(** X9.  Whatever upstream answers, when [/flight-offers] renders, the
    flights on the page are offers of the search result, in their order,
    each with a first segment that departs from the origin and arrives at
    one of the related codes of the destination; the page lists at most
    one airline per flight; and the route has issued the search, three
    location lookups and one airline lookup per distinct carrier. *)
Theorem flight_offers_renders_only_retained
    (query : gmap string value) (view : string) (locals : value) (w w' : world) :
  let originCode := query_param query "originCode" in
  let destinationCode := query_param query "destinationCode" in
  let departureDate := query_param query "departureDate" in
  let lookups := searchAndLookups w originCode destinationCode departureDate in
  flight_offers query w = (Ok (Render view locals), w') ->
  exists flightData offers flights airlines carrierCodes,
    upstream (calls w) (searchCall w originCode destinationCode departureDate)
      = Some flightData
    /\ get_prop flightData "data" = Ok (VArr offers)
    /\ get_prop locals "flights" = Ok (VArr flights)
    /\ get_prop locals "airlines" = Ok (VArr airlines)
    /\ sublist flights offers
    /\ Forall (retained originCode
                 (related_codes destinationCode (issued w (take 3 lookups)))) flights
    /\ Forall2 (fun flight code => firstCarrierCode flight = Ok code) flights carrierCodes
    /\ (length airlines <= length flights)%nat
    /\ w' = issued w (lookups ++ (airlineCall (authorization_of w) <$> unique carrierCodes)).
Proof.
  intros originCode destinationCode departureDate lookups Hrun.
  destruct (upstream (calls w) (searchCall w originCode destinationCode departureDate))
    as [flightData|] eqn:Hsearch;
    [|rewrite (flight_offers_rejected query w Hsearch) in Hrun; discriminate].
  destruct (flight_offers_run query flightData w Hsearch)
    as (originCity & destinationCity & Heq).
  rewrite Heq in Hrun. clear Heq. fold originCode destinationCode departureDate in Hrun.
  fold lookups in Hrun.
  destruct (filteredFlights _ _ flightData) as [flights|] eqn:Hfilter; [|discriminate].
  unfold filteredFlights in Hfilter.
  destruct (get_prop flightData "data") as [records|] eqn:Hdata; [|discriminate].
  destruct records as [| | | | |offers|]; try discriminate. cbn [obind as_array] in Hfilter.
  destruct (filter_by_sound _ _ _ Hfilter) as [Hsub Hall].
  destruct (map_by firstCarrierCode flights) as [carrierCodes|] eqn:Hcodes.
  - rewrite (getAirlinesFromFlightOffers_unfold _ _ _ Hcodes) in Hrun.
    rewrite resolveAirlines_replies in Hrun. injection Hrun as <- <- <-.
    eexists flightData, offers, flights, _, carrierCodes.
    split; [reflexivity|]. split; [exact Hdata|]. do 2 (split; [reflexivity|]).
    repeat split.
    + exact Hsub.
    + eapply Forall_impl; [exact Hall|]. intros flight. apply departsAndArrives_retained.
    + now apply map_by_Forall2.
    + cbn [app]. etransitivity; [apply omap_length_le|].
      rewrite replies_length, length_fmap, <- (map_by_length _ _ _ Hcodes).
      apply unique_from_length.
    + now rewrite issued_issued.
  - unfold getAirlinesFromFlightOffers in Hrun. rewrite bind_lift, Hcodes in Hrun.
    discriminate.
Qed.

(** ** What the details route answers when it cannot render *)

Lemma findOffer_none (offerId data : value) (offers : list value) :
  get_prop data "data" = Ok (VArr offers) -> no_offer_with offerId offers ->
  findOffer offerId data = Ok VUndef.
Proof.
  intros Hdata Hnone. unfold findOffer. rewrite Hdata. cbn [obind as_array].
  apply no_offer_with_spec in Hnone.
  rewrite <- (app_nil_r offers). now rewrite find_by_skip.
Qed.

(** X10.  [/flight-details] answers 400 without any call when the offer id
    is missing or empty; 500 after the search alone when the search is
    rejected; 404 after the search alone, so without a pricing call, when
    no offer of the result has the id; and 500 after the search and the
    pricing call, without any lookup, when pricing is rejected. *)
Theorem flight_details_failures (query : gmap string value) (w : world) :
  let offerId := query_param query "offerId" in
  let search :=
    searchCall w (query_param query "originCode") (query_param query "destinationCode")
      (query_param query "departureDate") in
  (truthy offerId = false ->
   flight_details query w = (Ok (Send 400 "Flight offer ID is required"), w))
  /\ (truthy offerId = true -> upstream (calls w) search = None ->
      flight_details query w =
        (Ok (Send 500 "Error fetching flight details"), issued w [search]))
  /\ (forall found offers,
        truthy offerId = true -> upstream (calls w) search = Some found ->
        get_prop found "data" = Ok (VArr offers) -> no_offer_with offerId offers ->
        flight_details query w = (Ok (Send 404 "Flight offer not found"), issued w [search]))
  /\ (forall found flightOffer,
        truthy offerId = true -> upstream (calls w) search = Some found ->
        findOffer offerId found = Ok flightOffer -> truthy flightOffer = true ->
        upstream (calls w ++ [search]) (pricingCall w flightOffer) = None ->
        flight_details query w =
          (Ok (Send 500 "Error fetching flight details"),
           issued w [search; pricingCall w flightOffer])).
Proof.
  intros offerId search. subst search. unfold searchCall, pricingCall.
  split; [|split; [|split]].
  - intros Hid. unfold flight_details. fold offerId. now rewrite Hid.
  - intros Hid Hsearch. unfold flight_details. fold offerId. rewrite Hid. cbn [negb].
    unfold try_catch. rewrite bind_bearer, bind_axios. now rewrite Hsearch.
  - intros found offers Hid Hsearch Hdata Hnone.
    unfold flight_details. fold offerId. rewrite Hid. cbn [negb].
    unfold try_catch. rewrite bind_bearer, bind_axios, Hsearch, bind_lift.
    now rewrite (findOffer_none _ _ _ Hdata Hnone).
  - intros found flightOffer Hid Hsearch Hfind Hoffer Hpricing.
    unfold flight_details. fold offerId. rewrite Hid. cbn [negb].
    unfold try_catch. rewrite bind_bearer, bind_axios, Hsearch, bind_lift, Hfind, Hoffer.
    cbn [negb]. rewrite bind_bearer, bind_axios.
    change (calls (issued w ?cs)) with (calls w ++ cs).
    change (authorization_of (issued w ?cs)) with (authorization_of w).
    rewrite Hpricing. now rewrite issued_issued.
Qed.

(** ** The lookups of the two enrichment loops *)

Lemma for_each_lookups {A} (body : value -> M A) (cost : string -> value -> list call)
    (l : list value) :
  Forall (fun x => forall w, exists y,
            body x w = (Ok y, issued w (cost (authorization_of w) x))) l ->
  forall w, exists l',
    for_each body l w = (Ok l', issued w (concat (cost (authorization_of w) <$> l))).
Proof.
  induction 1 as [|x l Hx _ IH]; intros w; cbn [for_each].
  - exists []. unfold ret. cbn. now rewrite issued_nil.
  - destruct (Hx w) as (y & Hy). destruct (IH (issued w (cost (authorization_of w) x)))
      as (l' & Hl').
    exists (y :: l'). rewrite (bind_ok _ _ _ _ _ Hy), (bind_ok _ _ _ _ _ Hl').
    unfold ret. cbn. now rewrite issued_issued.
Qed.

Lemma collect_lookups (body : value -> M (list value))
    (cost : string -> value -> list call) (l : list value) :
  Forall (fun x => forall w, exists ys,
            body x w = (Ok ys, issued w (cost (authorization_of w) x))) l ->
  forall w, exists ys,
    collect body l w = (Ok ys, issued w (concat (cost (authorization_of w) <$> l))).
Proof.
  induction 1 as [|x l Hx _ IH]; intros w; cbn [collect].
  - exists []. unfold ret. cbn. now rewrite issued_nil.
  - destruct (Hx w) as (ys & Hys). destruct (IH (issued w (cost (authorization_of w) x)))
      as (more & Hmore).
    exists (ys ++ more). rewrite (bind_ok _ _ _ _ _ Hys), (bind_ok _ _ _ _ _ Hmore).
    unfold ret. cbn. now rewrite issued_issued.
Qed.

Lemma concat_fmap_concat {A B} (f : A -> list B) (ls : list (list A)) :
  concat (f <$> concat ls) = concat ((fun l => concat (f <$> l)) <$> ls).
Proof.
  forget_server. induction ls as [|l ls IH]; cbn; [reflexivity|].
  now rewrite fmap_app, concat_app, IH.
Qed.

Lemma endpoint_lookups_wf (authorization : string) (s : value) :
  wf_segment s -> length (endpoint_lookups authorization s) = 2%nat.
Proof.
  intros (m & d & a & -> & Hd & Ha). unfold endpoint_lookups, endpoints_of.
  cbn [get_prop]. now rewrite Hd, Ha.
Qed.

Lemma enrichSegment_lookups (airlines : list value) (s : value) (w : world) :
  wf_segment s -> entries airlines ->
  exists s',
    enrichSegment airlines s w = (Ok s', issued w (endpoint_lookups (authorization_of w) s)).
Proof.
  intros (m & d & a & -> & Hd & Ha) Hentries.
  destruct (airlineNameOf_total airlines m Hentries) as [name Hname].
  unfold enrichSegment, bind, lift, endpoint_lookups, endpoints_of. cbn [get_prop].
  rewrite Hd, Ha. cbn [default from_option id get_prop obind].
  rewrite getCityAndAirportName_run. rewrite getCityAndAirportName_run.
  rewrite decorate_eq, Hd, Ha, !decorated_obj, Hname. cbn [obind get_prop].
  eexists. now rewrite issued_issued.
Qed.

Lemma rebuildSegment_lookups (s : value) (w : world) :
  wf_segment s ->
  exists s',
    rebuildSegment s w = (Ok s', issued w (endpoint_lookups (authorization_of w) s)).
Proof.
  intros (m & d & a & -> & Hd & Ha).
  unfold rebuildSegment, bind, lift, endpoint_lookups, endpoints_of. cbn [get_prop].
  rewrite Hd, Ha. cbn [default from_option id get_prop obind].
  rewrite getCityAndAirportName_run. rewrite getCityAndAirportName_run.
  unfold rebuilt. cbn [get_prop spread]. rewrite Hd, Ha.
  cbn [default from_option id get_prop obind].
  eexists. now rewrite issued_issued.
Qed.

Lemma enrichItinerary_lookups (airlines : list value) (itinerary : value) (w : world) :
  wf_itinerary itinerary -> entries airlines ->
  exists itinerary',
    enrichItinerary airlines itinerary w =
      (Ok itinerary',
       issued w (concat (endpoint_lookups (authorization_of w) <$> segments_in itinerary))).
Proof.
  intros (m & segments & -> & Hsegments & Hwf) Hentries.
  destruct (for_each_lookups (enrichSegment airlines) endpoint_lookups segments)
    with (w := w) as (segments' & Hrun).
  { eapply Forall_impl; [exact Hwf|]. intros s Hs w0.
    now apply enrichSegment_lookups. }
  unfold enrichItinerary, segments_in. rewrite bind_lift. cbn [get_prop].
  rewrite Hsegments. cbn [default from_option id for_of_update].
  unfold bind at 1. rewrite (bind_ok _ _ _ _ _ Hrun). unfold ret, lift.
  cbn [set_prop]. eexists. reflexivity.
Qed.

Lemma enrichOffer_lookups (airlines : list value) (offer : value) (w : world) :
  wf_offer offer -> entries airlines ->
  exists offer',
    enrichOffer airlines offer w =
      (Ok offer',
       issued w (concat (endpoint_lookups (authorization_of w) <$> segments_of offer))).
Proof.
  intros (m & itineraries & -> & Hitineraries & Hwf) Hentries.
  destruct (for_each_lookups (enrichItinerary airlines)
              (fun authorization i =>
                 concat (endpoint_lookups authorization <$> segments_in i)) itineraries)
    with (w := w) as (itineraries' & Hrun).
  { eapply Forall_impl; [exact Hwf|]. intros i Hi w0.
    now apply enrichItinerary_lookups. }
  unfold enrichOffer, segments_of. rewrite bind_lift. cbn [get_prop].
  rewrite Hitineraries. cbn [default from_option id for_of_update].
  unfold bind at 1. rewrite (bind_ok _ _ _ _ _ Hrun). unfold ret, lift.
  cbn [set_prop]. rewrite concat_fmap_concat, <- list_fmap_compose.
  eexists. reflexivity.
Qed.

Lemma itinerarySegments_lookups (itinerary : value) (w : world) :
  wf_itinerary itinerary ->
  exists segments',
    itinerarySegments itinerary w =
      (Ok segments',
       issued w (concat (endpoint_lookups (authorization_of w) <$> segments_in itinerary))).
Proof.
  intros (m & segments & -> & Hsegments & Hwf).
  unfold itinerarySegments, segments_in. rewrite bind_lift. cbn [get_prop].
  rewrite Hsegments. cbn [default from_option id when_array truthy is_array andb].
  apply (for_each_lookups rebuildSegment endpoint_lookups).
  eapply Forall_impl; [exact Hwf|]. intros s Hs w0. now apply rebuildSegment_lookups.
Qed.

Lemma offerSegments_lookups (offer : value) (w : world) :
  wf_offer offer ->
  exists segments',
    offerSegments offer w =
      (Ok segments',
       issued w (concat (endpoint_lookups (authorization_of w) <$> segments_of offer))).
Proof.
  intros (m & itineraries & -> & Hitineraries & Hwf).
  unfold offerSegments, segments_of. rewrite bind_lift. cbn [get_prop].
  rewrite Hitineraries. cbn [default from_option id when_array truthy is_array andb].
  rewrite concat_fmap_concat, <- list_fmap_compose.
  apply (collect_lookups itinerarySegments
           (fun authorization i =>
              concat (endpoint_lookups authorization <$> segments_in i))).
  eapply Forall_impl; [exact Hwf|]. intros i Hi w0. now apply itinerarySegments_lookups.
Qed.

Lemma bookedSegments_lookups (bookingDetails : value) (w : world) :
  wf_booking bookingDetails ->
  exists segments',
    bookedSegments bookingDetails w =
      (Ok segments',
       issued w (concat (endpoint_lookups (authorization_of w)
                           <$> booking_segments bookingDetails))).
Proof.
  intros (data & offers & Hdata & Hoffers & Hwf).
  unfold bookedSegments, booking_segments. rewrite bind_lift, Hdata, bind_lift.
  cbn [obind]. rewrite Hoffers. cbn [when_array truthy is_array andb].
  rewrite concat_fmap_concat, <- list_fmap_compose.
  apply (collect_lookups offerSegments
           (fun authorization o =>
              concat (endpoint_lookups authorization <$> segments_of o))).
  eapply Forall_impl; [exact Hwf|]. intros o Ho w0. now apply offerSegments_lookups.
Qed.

> TASK TO COMPLETE
Copy here each line of the preceding records with "andb" in it.

> COMPLETED EXERCISE
  rewrite Hsegments. cbn [default from_option id when_array truthy is_array andb].
  rewrite Hitineraries. cbn [default from_option id when_array truthy is_array andb].
  cbn [obind]. rewrite Hoffers. cbn [when_array truthy is_array andb].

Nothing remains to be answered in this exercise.